I don't have a backstop, but $20 will get you about 10,000 shots with bb's, which are my main practice ammo.

With 7mm steel ball bearings...

i really don't know.

It is hard for me to get bands. Flat band material is relatively expensive to me, as I have to order it off amazon.


----------



## M.J (Nov 1, 2010)

> It is hard for me to get bands. Flat band material is relatively expensive to me, as I have to order it off amazon.


Do you have a Wal-Mart or Target within driving distance? If so, you have easy access to flatband material. They're in the sporting goods section sold as stretch bands or exercise bands. :thumbsup:


----------



## M.J (Nov 1, 2010)

lightgeoduck said:


> M.J said:
> 
> 
> > I'd get bored pretty fast with only one set of bands. That would limit me to one kind of ammo and limit the kinds of slingshots that I could use, too.
> ...


I guess I figured I could still cheat with other ammo


----------



## NaturalFork (Jan 21, 2010)

M.J said:


> lightgeoduck said:
> 
> 
> > M.J said:
> ...


I don't think you would need to be locked into the type of unlimited ammo ... although I didn't really think of that.


----------



## LazarusLong (Dec 19, 2013)

Bands. In fact, I have considered getting one of those vacuum food storage thingers, some leather for pouches and a bunch of theraband gold and storing it so if the SHTF, I'd have some type of survival weapon.
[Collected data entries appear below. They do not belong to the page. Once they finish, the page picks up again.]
Lemma NoDup_map_filter {A K} (f : A -> K) (p : A -> bool) (l : list A) :
  NoDup (map f l) -> NoDup (map f (filter p l)).
Proof.
  induction l as [|a t IH]; intro Hnd; simpl; [constructor|].
  inversion Hnd as [|? ? Ha Hnd']; subst.
  destruct (p a); simpl; [|apply IH, Hnd'].
  constructor; [|apply IH, Hnd'].
  intro Hin. apply Ha. apply in_map_iff in Hin. destruct Hin as [x [Hx Hin]].
  apply filter_In in Hin. rewrite <- Hx. apply in_map, Hin.
Qed.

Lemma fixed_summaries_NoDup (cleaned : list exposure) :
  NoDup (map (fun p => (Fixed.pr_person_id p, Fixed.pr_drug_concept_id p))
             (Fixed.patient_drug_pdc cleaned)).
Proof.
  unfold Fixed.patient_drug_pdc. apply flat_map_keyed_NoDup.
  - unfold partition_keys, DISTINCT2. apply NoDup_nodup.
  - intros k a Ha.
    destruct (Fixed.aggregate k (partition_of k cleaned)) as [r|] eqn:E; [|destruct Ha].
    destruct Ha as [<-|[]]. unfold Fixed.aggregate in E.
    apply patient_drug_pdc_row_shape in E. destruct E as [H1 [H2 _]].
    rewrite H1, H2. destruct k; reflexivity.
  - intro k. destruct (Fixed.aggregate k (partition_of k cleaned)); simpl; lia.
Qed.
(** * Workday Excel to iCal converter: the schedule engine of [src/App.jsx]

    A shallow embedding of the engine functions of [src/App.jsx]
    ([parseDate], [parseTime], [parseDays], [expandOccurrences],
    [combineDateTime], [icsEscape], [foldLines], [buildICS] and the
    conversion pass of [handleGenerate]) together with the properties the
    specification states about them.

    Modelling conventions.
    - A JavaScript string is a Rocq [string]; its characters stand for
      ASCII code units.  Case mapping and white space are the ASCII
      parts of [toUpperCase], [trim] and the regular-expression class
      [\s].
    - A regular expression of the source is a term of [regex], run by a
      backtracking matcher with the priorities of the ECMAScript
      matcher (greedy quantifiers, left alternative first).
    - A [Date] holds its time value, the seconds since
      1970-01-01T00:00:00Z.  Local time is the host's: a [Zone] gives the
      offset of local time as ECMAScript's [LocalTZA] does, so that the
      local fields of a [Date], and the [Date] built from local fields,
      depend on the zone; the constructor's rule for the years 0 to 99
      is part of [newDate].
    - A JavaScript object used as a dictionary (a row, the field
      mapping) is a [gmap string string]; the [Set] of weekdays is a
      [gset Z], the [Set] of tokens a list without duplicates in
      insertion order.
    - A [while] loop is a function with fuel that returns [None] when
      the fuel runs out; each comes with a lemma that the fuel it is
      given is enough. *)

From Stdlib Require Import ZArith Ascii String List Bool Lia DecimalString.
From stdpp Require Import base option gmap strings list sorting.

Open Scope string_scope.
Open Scope list_scope.
Open Scope Z_scope.

(** ** JavaScript string primitives *)

Module Js.

Definition code (c : ascii) : N := N_of_ascii c.

Definition inRange (lo hi : N) (c : ascii) : bool :=
  ((lo <=? code c) && (code c <=? hi))%N.

(** White space and line terminators below code 128: TAB, LF, VT, FF,
    CR and SPACE. *)
Definition isWhiteSpace (c : ascii) : bool :=
  inRange 9 13 c || (code c =? 32)%N.

Definition isDigit (c : ascii) : bool := inRange 48 57 c.
Definition isUpper (c : ascii) : bool := inRange 65 90 c.
Definition isLower (c : ascii) : bool := inRange 97 122 c.

(** The class [\w], which decides [\b]. *)
Definition isWordChar (c : ascii) : bool :=
  isDigit c || isUpper c || isLower c || (code c =? 95)%N.

Definition upperChar (c : ascii) : ascii :=
  if isLower c then ascii_of_N (code c - 32) else c.

Definition lowerChar (c : ascii) : ascii :=
  if isUpper c then ascii_of_N (code c + 32) else c.

Fixpoint toUpperCase (s : string) : string :=
  match s with
  | "" => ""
  | String c s' => String (upperChar c) (toUpperCase s')
  end.

Fixpoint toLowerCase (s : string) : string :=
  match s with
  | "" => ""
  | String c s' => String (lowerChar c) (toLowerCase s')
  end.

Fixpoint trimStart (s : string) : string :=
  match s with
  | "" => ""
  | String c s' => if isWhiteSpace c then trimStart s' else s
  end.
Not really a prepper, but I don't own any guns and slingshots are silent, deadly and there is abundant ammo...


----------



## slinger16 (Nov 3, 2013)

Bands definately! Me personally i have a catchbox that will catch whatever i toss down range, supposingbthat many people dont make catch boxes or just dont know how to they would prefer ammo. In my case bands are the most precious factor here!


----------



## D.Nelson (Feb 20, 2014)

Bands. For sure. "If --it hit the fan...", Id have something. No point in having ammo and no bands.


----------



## Nobodo (Nov 5, 2014)

Unlimited, pre-banded, variety of slingshots.

Bands wear out? Grab another slingshot.

With the unlimited slingshots I'd gladly buy the ammo


----------



## Blade (Jun 5, 2014)

If the question was an unbreakable bandset or a neverending bucket of ammo, so I could still use other things besides my choice, I would choose unbreakable bandset. I could always have it with me w/o worrying about the bands breaking.


----------



## Aras (Apr 2, 2011)

Since I am not able to get glass marbles locally, I would probably choose an unlimited supply of 5/8 marbles. All that PFS shooting!


----------



## Wes Delaney (Mar 29, 2015)

If the bands are for a single sling shot I would go with bands. Rocks are free. But to have one band set you could stretch to different draw lengths. Doing butterflys with a short brands and never breaking would be nice!


----------



## honorary pie (Feb 12, 2015)

I'll take the super bands anytime, unlimited ammo would be cumbersome... Plus. I eould finally shoot shurikens.


----------



## Njones (Jan 27, 2015)

I think I would go for unlimited ammo. I know bands and tubes cost money also but I like to use so many different band/tube setups and I think making them is part of the fun so I would have to go with unlimited ammo.

Njones


----------



## Jako (Mar 12, 2013)

ammo. Rocks are fun but steel balls are way better


----------



## CrowShot (Jul 4, 2015)

I go with bands that last forever. It can get so fustrating when you have to change/fix them a lot.


----------